What the NHI seems to be wanting to do is to kill two birds with one stone. The Bill, which is currently being debated by the National Council of Provinces in Parliament, has provisions for how hospitals will be better run using a system where health facilities will be decentralised but funds will be controlled nationally.
Simultaneously, resources will be redivided, whereby money currently spent on private healthcare — in the form of medical aid premiums — will be spent on a one tier health system, the NHI. (The Bill makes it illegal for medical aids to exist in their current form — schemes will only be able to fund services the NHI doesn’t provide).
The plan is for a “phased implementation” with the current first phase, which will end in 2026 and the second phase which comes to a halt in 2028. While the Bill is vague on how these phases are meant to unfold, the end point seems to be clear: a redistribution of funds from private healthcare into the public system and a similar redistribution of patients between public and private health facilities.
Health Beat #4 | Can the NHI fix SA’s rural doctor dilemma?
Although those of us who work closely with the public health service naturally welcome the expected increase in public sector funding, it is incorrect to assume that this will automatically improve badly-run public hospitals.

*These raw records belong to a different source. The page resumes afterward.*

(* ===== verification/Sys.v ===== *)
(** Code that is a sequence of system calls: a state monad over the history of
    the calls and of their answers, which come from an arbitrary environment.
    An answer is the number that the call returns, or minus the error number;
    the environment may answer differently at every call. *)
From S2P Require Import Prelude.

Section Sys.
Context {C : Type}.
Abbreviation history := (list (C * Z)).
Definition env : Type := history -> C -> Z.
Definition sysM (A : Type) : Type := env -> history -> A * history.

#[export] Instance sys_ret : MRet sysM := fun A a e h => (a, h).
#[export] Instance sys_bind : MBind sysM := fun A B f m e h => let '(a, h') := m e h in f a e h'.

(** One call. *)
Definition sys (c : C) : sysM Z := fun e h => let r := e h c in (r, h ++ [(c, r)]).

(** What holds of the value and of the history when the code has run. *)
Definition wp {A} (e : env) (h : history) (m : sysM A) (Q : A -> history -> Prop) : Prop := Q (m e h).1 (m e h).2.

Lemma wp_ret {A} e h (a : A) (Q : A -> history -> Prop) : Q a h -> wp e h (mret a) Q.
Proof. done. Qed.

Lemma wp_bind {A B} e h (m : sysM A) (f : A -> sysM B) Q :
  wp e h m (fun a h' => wp e h' (f a) Q) -> wp e h (m ≫= f) Q.
Proof. unfold wp, mbind, sys_bind. by destruct (m e h). Qed.

Lemma wp_sys e h c (Q : Z -> history -> Prop) : Q (e h c) (h ++ [(c, e h c)]) -> wp e h (sys c) Q.
Proof. done. Qed.

Lemma wp_mono {A} e h (m : sysM A) (P Q : A -> history -> Prop) :
  wp e h m P -> (forall a h', P a h' -> Q a h') -> wp e h m Q.
Proof. unfold wp. auto. Qed.

(** The history only grows, whatever the environment. *)
Definition grows {A} (m : sysM A) : Prop := forall e h, h `prefix_of` (m e h).2.

Lemma grows_ret {A} (a : A) : grows (mret a).
Proof. by intros e h. Qed.
Lemma grows_sys c : grows (sys c).
Proof. intros e h. by eexists. Qed.
Lemma grows_bind {A B} (m : sysM A) (f : A -> sysM B) : grows m -> (forall a, grows (f a)) -> grows (m ≫= f).
Proof.
  intros Hm Hf e h. unfold mbind, sys_bind. specialize (Hm e h). destruct (m e h) as [a h'].
  etrans; [exact Hm|apply Hf].
Qed.
Lemma wp_grows {A} e h (m : sysM A) (Q : A -> history -> Prop) :
  grows m -> wp e h m Q -> wp e h m (fun a h' => h `prefix_of` h' /\ Q a h').
Proof. intros Hg Hw. split; [apply Hg|exact Hw]. Qed.

(** ** Descriptors *)

(** The descriptors that are open after a history, given what a call opens and
    closes. *)
Context (opens : C -> Z -> option Z) (closes : C -> option Z).
Definition fd_step (fds : list Z) (x : C * Z) : list Z :=
  let fds := match closes x.1 with Some fd => filter (.≠ fd) fds | None => fds end in
  match opens x.1 x.2 with Some fd => fd :: fds | None => fds end.
Definition fds_after (h : history) : list Z := foldl fd_step [] h.

Lemma fds_app h h' : fds_after (h ++ h') = foldl fd_step (fds_after h) h'.
Proof. unfold fds_after. apply foldl_app. Qed.
Lemma fds_snoc h x : fds_after (h ++ [x]) = fd_step (fds_after h) x.
Proof. apply fds_app. Qed.

(** The kernel gives descriptors that are not in use. *)
Definition fresh_fds (e : env) : Prop := forall h c fd, opens c (e h c) = Some fd -> fd ∉ fds_after h.

(** A call that neither opens nor closes, one that opens, and the close of the
    last descriptor that was opened. *)
Lemma fds_other h c r : opens c r = None -> closes c = None -> fds_after (h ++ [(c, r)]) = fds_after h.
Proof. intros H1 H2. rewrite fds_snoc. unfold fd_step. cbn [fst snd]. by rewrite H1, H2. Qed.
Lemma fds_opened h c r fd : opens c r = Some fd -> closes c = None -> fds_after (h ++ [(c, r)]) = fd :: fds_after h.
Proof. intros H1 H2. rewrite fds_snoc. unfold fd_step. cbn [fst snd]. by rewrite H1, H2. Qed.

Lemma filter_fresh (fd : Z) (fds : list Z) : fd ∉ fds -> filter (.≠ fd) (fd :: fds) = fds.
Proof.
  intros H. rewrite filter_cons_False by auto. induction fds as [|x fds IH]; [done|]. apply not_elem_of_cons in H as [Hx H].
  rewrite filter_cons_True by auto. by rewrite IH.
Qed.

Lemma fds_closed h c r fd fds : opens c r = None -> closes c = Some fd -> fds_after h = fd :: fds -> fd ∉ fds ->
  fds_after (h ++ [(c, r)]) = fds.
Proof. intros H1 H2 Ho Hn. rewrite fds_snoc, Ho. unfold fd_step. cbn [fst snd]. rewrite H1, H2. by apply filter_fresh. Qed.
End Sys.

(** A descriptor that is not in use. *)
Definition lowest_fd (fds : list Z) : Z := 1 + foldr Z.max 2 fds.
Lemma lowest_fd_fresh fds : lowest_fd fds ∉ fds.
Proof.
  assert (H : forall x, x ∈ fds -> x <= foldr Z.max 2 fds); [|intros Hin; apply H in Hin; unfold lowest_fd in Hin; lia].
  induction fds as [|y l IH]; [by intros x ?%elem_of_nil|]. intros x [->|Hx]%elem_of_cons; cbn [foldr]; [lia|]. specialize (IH x Hx). lia.
Qed.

If you throw more money at them, things might look somewhat better for a while, but it would be just hiding the truth of the failing system of management.
In fact, you might actually worsen things by giving incompetent or corrupt managers and dysfunctional administrative departments even more resources to squander.
Obviously, in the process of wasting a larger amount of money, there’s some good that will come of it. If a hospital is getting R1-billion and squandering 30% of it, and now you give it R2-billion and it squanders 30% of that, you still will see some improvement in the hospital. But there’s double the amount of money that is now being squandered.
I can’t help feeling that the sequence here has to be, first we fix public healthcare to a decent standard that is possible within the existing financial framework and then we move on to redistributing resources between the public and private health sectors.
Well-run hospitals like Madwaleni and Zithulele show that it’s possible to first fix public facilities with the resources we’ve got, instead of throwing more money at failing institutions.
The NHI’s approach seems to avoid dealing with the difficult questions as to why some hospitals work well, and some don’t. In its attempt to increase funding for public health, it avoids the bigger challenge of fixing broken management and administrative systems.
If you address both issues at once, you’ll never know whether you actually fixed the failing institutions with good policies and new management structures or whether you just papered over the dysfunction by throwing more money at them … and in the process made everyone worse off.
The government says the NHI will bring about greater efficiency because a centralised system will be easier to run than our current nine provincially-run public health systems or the over 70 private medical schemes.
I can see that argument on paper. But I’m sceptical. Because whatever theoretical efficiency gains there are in administering one big scheme, these gains can be totally undermined by the extreme inefficiency we see in so many government departments and state-owned enterprises. New government agencies all aspire to replicate the efficiency of the South African Revenue Service but one must realistically consider the real possibility — and impact — of them evolving into the next SA Post Office or Passenger Rail Agency of South Africa.